> **Exercise aim**
The line with "((length (concat (map", the line with "End SweepFacts.", and all lines between them in the material below: return these exactly, and no others.

> **Working data**
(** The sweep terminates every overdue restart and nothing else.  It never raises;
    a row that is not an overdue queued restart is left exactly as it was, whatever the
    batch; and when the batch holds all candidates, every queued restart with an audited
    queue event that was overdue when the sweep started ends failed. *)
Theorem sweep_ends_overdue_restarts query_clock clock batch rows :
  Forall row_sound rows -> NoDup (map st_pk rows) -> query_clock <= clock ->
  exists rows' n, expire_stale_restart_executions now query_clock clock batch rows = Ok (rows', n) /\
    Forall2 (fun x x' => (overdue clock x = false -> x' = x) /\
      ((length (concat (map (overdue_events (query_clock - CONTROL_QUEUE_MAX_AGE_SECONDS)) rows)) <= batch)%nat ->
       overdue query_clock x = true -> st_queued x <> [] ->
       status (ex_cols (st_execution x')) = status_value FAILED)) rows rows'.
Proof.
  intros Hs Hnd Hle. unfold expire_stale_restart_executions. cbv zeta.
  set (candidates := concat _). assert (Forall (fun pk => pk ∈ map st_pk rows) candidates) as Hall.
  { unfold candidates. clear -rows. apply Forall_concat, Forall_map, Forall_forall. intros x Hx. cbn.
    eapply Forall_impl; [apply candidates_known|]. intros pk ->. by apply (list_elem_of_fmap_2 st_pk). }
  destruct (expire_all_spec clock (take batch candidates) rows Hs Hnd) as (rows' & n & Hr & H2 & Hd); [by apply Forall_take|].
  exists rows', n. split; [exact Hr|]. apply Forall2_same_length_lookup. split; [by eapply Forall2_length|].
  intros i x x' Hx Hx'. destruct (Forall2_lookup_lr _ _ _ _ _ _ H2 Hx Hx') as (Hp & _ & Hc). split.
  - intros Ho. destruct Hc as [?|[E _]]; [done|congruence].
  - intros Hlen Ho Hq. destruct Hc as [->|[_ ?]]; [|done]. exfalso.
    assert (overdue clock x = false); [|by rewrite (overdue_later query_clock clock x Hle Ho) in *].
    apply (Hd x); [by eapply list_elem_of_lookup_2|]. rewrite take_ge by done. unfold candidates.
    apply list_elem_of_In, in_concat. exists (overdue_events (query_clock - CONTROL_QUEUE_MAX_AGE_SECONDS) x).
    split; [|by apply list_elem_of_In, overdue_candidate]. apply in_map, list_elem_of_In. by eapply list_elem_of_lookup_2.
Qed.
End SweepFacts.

* * *

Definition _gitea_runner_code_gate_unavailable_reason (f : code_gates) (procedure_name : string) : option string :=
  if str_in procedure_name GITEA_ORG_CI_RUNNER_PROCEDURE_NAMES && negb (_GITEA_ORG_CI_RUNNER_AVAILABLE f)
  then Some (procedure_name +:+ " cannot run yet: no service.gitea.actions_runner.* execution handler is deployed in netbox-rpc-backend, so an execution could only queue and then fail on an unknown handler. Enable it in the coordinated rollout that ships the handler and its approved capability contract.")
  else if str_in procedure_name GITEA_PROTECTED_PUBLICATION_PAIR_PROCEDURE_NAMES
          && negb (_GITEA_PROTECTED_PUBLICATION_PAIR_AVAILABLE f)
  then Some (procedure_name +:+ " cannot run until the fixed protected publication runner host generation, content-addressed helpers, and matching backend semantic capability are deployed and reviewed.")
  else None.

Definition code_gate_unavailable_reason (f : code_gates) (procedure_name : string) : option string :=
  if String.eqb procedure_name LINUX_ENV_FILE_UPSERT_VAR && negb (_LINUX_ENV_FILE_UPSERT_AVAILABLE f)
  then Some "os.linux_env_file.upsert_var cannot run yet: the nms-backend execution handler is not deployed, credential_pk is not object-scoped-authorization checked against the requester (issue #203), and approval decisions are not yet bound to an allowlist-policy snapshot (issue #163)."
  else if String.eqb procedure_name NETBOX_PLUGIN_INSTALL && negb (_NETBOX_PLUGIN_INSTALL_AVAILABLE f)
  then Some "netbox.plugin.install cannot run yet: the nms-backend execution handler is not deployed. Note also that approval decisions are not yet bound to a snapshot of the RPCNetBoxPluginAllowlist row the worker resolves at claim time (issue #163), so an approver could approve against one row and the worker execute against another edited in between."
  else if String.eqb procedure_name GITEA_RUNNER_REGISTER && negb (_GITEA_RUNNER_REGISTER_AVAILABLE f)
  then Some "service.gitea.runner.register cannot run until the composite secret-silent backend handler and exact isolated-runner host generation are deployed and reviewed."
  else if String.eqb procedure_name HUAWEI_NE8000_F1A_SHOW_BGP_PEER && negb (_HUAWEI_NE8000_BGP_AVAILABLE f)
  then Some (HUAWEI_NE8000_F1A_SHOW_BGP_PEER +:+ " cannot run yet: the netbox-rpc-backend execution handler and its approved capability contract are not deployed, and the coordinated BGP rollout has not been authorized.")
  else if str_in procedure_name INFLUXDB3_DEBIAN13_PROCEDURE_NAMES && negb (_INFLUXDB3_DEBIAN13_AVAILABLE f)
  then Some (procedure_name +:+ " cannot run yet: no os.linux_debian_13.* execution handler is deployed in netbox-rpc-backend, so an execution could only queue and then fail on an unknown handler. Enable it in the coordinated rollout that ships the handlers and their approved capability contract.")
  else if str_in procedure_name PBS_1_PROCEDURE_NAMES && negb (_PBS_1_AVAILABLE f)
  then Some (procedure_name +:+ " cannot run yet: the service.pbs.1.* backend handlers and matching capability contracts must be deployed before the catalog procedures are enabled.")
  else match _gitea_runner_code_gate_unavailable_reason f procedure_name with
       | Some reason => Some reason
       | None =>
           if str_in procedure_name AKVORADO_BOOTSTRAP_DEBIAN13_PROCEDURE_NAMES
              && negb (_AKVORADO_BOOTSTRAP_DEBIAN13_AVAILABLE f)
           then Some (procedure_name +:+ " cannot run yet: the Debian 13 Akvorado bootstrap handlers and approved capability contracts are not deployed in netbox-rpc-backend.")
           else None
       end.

> **Expected output**
      ((length (concat (map (overdue_events (query_clock - CONTROL_QUEUE_MAX_AGE_SECONDS)) rows)) <= batch)%nat ->
       overdue query_clock x = true -> st_queued x <> [] ->
       status (ex_cols (st_execution x')) = status_value FAILED)) rows rows'.
Proof.
  intros Hs Hnd Hle. unfold expire_stale_restart_executions. cbv zeta.
  set (candidates := concat _). assert (Forall (fun pk => pk ∈ map st_pk rows) candidates) as Hall.
  { unfold candidates. clear -rows. apply Forall_concat, Forall_map, Forall_forall. intros x Hx. cbn.
    eapply Forall_impl; [apply candidates_known|]. intros pk ->. by apply (list_elem_of_fmap_2 st_pk). }
  destruct (expire_all_spec clock (take batch candidates) rows Hs Hnd) as (rows' & n & Hr & H2 & Hd); [by apply Forall_take|].
  exists rows', n. split; [exact Hr|]. apply Forall2_same_length_lookup. split; [by eapply Forall2_length|].
  intros i x x' Hx Hx'. destruct (Forall2_lookup_lr _ _ _ _ _ _ H2 Hx Hx') as (Hp & _ & Hc). split.
  - intros Ho. destruct Hc as [?|[E _]]; [done|congruence].
  - intros Hlen Ho Hq. destruct Hc as [->|[_ ?]]; [|done]. exfalso.
    assert (overdue clock x = false); [|by rewrite (overdue_later query_clock clock x Hle Ho) in *].
    apply (Hd x); [by eapply list_elem_of_lookup_2|]. rewrite take_ge by done. unfold candidates.
    apply list_elem_of_In, in_concat. exists (overdue_events (query_clock - CONTROL_QUEUE_MAX_AGE_SECONDS) x).
    split; [|by apply list_elem_of_In, overdue_candidate]. apply in_map, list_elem_of_In. by eapply list_elem_of_lookup_2.
Qed.
End SweepFacts.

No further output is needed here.